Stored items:
Lemma read_numeral_complete text c s : unsigned_text text c s → read_numeral text = Some (c, s).
Proof.
  intros (whole & point & fraction & exponent & e & -> & Hd & Hne & Hp & HE & Hr & -> & ->).
  unfold read_numeral. pose proof Hd as [Hw Hf]%digits_app.
  assert (none is_exponent (whole ++ point ++ fraction)) as Hmant.
  { rewrite !none_app. split_and!; try (apply digits_none; [apply digit_exponent|done]).
    destruct Hp as [[-> _]| ->]; intros b Hb; [by apply elem_of_nil in Hb|].
    by apply list_elem_of_singleton in Hb as ->. }
  assert (∃ after, cut_at is_exponent (whole ++ point ++ fraction ++ exponent)
      = (whole ++ point ++ fraction, after) ∧
    match after with
    | None => Some 0
    | Some exponent =>
        if existsb is_exponent exponent then None
        else e ← ParseInt32 exponent; if (e <? -1024) || (1024 <? e) then None else Some e
    end = Some e) as (after & -> & ->).
  { destruct HE as [[-> ->]|(mark & sign & ds & -> & Hm & Hds & Hdd & Hs)].
    - exists None. rewrite app_nil_r. split; [by apply cut_at_none|done].
    - exists (Some (sign ++ ds)). rewrite !app_assoc, <-(app_assoc whole). split; [by apply cut_at_some|].
      rewrite (proj2 (existsb_none _ _)) by (apply exponent_none; [done|tauto]).
      rewrite (proj2 (ParseInt32_text (sign ++ ds) e Hr)) by (exists sign, ds; tauto).
      cbn. destruct (Z.ltb_spec e (-1024)); [lia|]. by destruct (Z.ltb_spec 1024 e); [lia|]. }
  cbn [mbind option_bind].
  assert (∃ rest, cut_at is_point (whole ++ point ++ fraction) = (whole, rest) ∧ default [] rest = fraction)
    as (rest & -> & ->).
  { assert (none is_point whole) as Hnw by (apply digits_none; [apply digit_point|done]).
    destruct Hp as [[-> ->]| ->].
    - exists None. rewrite app_nil_r. split; [by apply cut_at_none|done].
    - exists (Some fraction). split; [by apply cut_at_some|done]. }
  rewrite (proj2 (existsb_none _ _)) by (apply digits_none; [apply digit_point|done]).
  destruct (_ && _) eqn:Hz.
  { bool_to_prop. exfalso. apply Hne. destruct whole; [|done]. by destruct fraction. }
  by rewrite (proj2 (forallb_digits _) Hd).
Qed.

Lemma unsigned_head u c s :
  unsigned_text u c s → ∃ b r, u = b :: r ∧ (is_digit b = true ∨ b = x2e).
Proof.
  intros (whole & point & fraction & exponent & e & -> & Hd & Hne & Hp & _).
  destruct whole as [|b whole].
  - destruct Hp as [[-> ->]| ->]; [done|]. exists x2e. eexists. split; [done|by right].
  - exists b. eexists. split; [done|]. left. apply Hd. by left.
Qed.

Lemma numeral_unsigned text c s :
  numeral text c s ↔
  ∃ plus u, text = plus ++ u ∧ (plus = [] ∨ plus = [x2b]) ∧ unsigned_text u c s.
Proof.
  split.
  - intros (plus & w & pt & f & ex & e & -> & Hp & H). exists plus. eexists.
    split_and!; [done|done|]. by exists w, pt, f, ex, e.
  - intros (plus & u & -> & Hp & w & pt & f & ex & e & -> & H). by exists plus, w, pt, f, ex, e.
Qed.

(** What the parser makes of a numeral it has read. *)
Definition height_of (numeral : Z * Z) : option Z :=
  let '(coefficient, scale) := numeral in
  let result :=
    if scale <=? 0 then coefficient * 10 ^ (- scale)
    else round_half_even coefficient (10 ^ scale) in
  if MaxUint64 <? result then None else Some result.

Lemma parseLegacyHeight_read value plus u :
  let text := bytes_of_string (TrimSpace value) in
  text = plus ++ u → plus = [] ∨ plus = [x2b] →
  (plus = [] → match u with x2d :: _ | x2b :: _ => false | _ => true end = true) →
  parseLegacyHeight value =
  if (zlen text =? 0) || (1024 <? zlen text) then None else n ← read_numeral u; height_of n.
Proof.
  cbn zeta. intros HT Hp Hu. unfold parseLegacyHeight. rewrite HT. cbv zeta.
  destruct (_ || _); [done|].
  assert ((match plus ++ u with x2d :: _ => true | _ => false end) = false) as ->.
  { destruct Hp as [-> | ->]; [|done]. specialize (Hu eq_refl). destruct u as [|b u]; [done|]. by destruct b. }
  assert ((match plus ++ u with x2b :: r => r | _ => plus ++ u end) = u) as ->.
  { destruct Hp as [-> | ->]; [|done]. specialize (Hu eq_refl). destruct u as [|b u]; [done|]. by destruct b. }
  unfold read_numeral. destruct (cut_at is_exponent u) as [m a].
  destruct (match a with None => _ | Some _ => _ end) as [e|]; cbn [mbind option_bind]; [|done].
  destruct (cut_at is_point m) as [w r]. cbv zeta.
  destruct (existsb _ _); [done|]. destruct (_ && _); [done|]. by destruct (forallb _ _).
Qed.

Lemma height_of_rounded c s n :
  0 ≤ c → height_of (c, s) = Some n ↔ rounded c s n ∧ n ≤ MaxUint64.
Proof.
  intros Hc. unfold height_of, rounded. destruct (Z.leb_spec s 0).
  - destruct (Z.ltb_spec MaxUint64 (c * 10 ^ (- s))); naive_solver lia.
  - pose proof (Z.pow_pos_nonneg 10 s ltac:(lia) ltac:(lia)) as Hd.
    pose proof (round_half_even_rounded c (10 ^ s) Hd Hc) as [R1 R2].
    destruct (Z.ltb_spec MaxUint64 (round_half_even c (10 ^ s))); split.
    + done.
    + intros [[N1 N2] Hn]. rewrite (rounding_unique c (10 ^ s) _ n Hd R1 R2 N1 N2) in *. lia.
    + by intros [= <-].
    + intros [[N1 N2] _]. f_equal. exact (rounding_unique c (10 ^ s) _ n Hd R1 R2 N1 N2).
Qed.

Lemma unsigned_nonneg u c s : unsigned_text u c s → 0 ≤ c.
Proof. intros (w & pt & f & ex & e & _ & Hd & _ & _ & _ & _ & -> & _). by apply decimal_nonneg. Qed.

The problem
Each line of the data must be copied exactly as it appears.

Answer for the task
Lemma read_numeral_complete text c s : unsigned_text text c s → read_numeral text = Some (c, s).
Proof.
  intros (whole & point & fraction & exponent & e & -> & Hd & Hne & Hp & HE & Hr & -> & ->).
  unfold read_numeral. pose proof Hd as [Hw Hf]%digits_app.
  assert (none is_exponent (whole ++ point ++ fraction)) as Hmant.
  { rewrite !none_app. split_and!; try (apply digits_none; [apply digit_exponent|done]).
    destruct Hp as [[-> _]| ->]; intros b Hb; [by apply elem_of_nil in Hb|].
    by apply list_elem_of_singleton in Hb as ->. }
  assert (∃ after, cut_at is_exponent (whole ++ point ++ fraction ++ exponent)
      = (whole ++ point ++ fraction, after) ∧
    match after with
    | None => Some 0
    | Some exponent =>
        if existsb is_exponent exponent then None
        else e ← ParseInt32 exponent; if (e <? -1024) || (1024 <? e) then None else Some e
    end = Some e) as (after & -> & ->).
  { destruct HE as [[-> ->]|(mark & sign & ds & -> & Hm & Hds & Hdd & Hs)].
    - exists None. rewrite app_nil_r. split; [by apply cut_at_none|done].
    - exists (Some (sign ++ ds)). rewrite !app_assoc, <-(app_assoc whole). split; [by apply cut_at_some|].
      rewrite (proj2 (existsb_none _ _)) by (apply exponent_none; [done|tauto]).
      rewrite (proj2 (ParseInt32_text (sign ++ ds) e Hr)) by (exists sign, ds; tauto).
      cbn. destruct (Z.ltb_spec e (-1024)); [lia|]. by destruct (Z.ltb_spec 1024 e); [lia|]. }
  cbn [mbind option_bind].
  assert (∃ rest, cut_at is_point (whole ++ point ++ fraction) = (whole, rest) ∧ default [] rest = fraction)
    as (rest & -> & ->).
  { assert (none is_point whole) as Hnw by (apply digits_none; [apply digit_point|done]).
    destruct Hp as [[-> ->]| ->].
    - exists None. rewrite app_nil_r. split; [by apply cut_at_none|done].
    - exists (Some fraction). split; [by apply cut_at_some|done]. }
  rewrite (proj2 (existsb_none _ _)) by (apply digits_none; [apply digit_point|done]).
  destruct (_ && _) eqn:Hz.
  { bool_to_prop. exfalso. apply Hne. destruct whole; [|done]. by destruct fraction. }
  by rewrite (proj2 (forallb_digits _) Hd).
Qed.

Lemma unsigned_head u c s :
  unsigned_text u c s → ∃ b r, u = b :: r ∧ (is_digit b = true ∨ b = x2e).
Proof.
  intros (whole & point & fraction & exponent & e & -> & Hd & Hne & Hp & _).
  destruct whole as [|b whole].
  - destruct Hp as [[-> ->]| ->]; [done|]. exists x2e. eexists. split; [done|by right].
  - exists b. eexists. split; [done|]. left. apply Hd. by left.
Qed.

Lemma numeral_unsigned text c s :
  numeral text c s ↔
  ∃ plus u, text = plus ++ u ∧ (plus = [] ∨ plus = [x2b]) ∧ unsigned_text u c s.
Proof.
  split.
  - intros (plus & w & pt & f & ex & e & -> & Hp & H). exists plus. eexists.
    split_and!; [done|done|]. by exists w, pt, f, ex, e.
  - intros (plus & u & -> & Hp & w & pt & f & ex & e & -> & H). by exists plus, w, pt, f, ex, e.
Qed.

(** What the parser makes of a numeral it has read. *)
Definition height_of (numeral : Z * Z) : option Z :=
  let '(coefficient, scale) := numeral in
  let result :=
    if scale <=? 0 then coefficient * 10 ^ (- scale)
    else round_half_even coefficient (10 ^ scale) in
  if MaxUint64 <? result then None else Some result.

Lemma parseLegacyHeight_read value plus u :
  let text := bytes_of_string (TrimSpace value) in
  text = plus ++ u → plus = [] ∨ plus = [x2b] →
  (plus = [] → match u with x2d :: _ | x2b :: _ => false | _ => true end = true) →
  parseLegacyHeight value =
  if (zlen text =? 0) || (1024 <? zlen text) then None else n ← read_numeral u; height_of n.
Proof.
  cbn zeta. intros HT Hp Hu. unfold parseLegacyHeight. rewrite HT. cbv zeta.
  destruct (_ || _); [done|].
  assert ((match plus ++ u with x2d :: _ => true | _ => false end) = false) as ->.
  { destruct Hp as [-> | ->]; [|done]. specialize (Hu eq_refl). destruct u as [|b u]; [done|]. by destruct b. }
  assert ((match plus ++ u with x2b :: r => r | _ => plus ++ u end) = u) as ->.
  { destruct Hp as [-> | ->]; [|done]. specialize (Hu eq_refl). destruct u as [|b u]; [done|]. by destruct b. }
  unfold read_numeral. destruct (cut_at is_exponent u) as [m a].
  destruct (match a with None => _ | Some _ => _ end) as [e|]; cbn [mbind option_bind]; [|done].
  destruct (cut_at is_point m) as [w r]. cbv zeta.
  destruct (existsb _ _); [done|]. destruct (_ && _); [done|]. by destruct (forallb _ _).
Qed.

Lemma height_of_rounded c s n :
  0 ≤ c → height_of (c, s) = Some n ↔ rounded c s n ∧ n ≤ MaxUint64.
Proof.
  intros Hc. unfold height_of, rounded. destruct (Z.leb_spec s 0).
  - destruct (Z.ltb_spec MaxUint64 (c * 10 ^ (- s))); naive_solver lia.
  - pose proof (Z.pow_pos_nonneg 10 s ltac:(lia) ltac:(lia)) as Hd.
    pose proof (round_half_even_rounded c (10 ^ s) Hd Hc) as [R1 R2].
    destruct (Z.ltb_spec MaxUint64 (round_half_even c (10 ^ s))); split.
    + done.
    + intros [[N1 N2] Hn]. rewrite (rounding_unique c (10 ^ s) _ n Hd R1 R2 N1 N2) in *. lia.
    + by intros [= <-].
    + intros [[N1 N2] _]. f_equal. exact (rounding_unique c (10 ^ s) _ n Hd R1 R2 N1 N2).
Qed.

Lemma unsigned_nonneg u c s : unsigned_text u c s → 0 ≤ c.
Proof. intros (w & pt & f & ex & e & _ & Hd & _ & _ & _ & _ & -> & _). by apply decimal_nonneg. Qed.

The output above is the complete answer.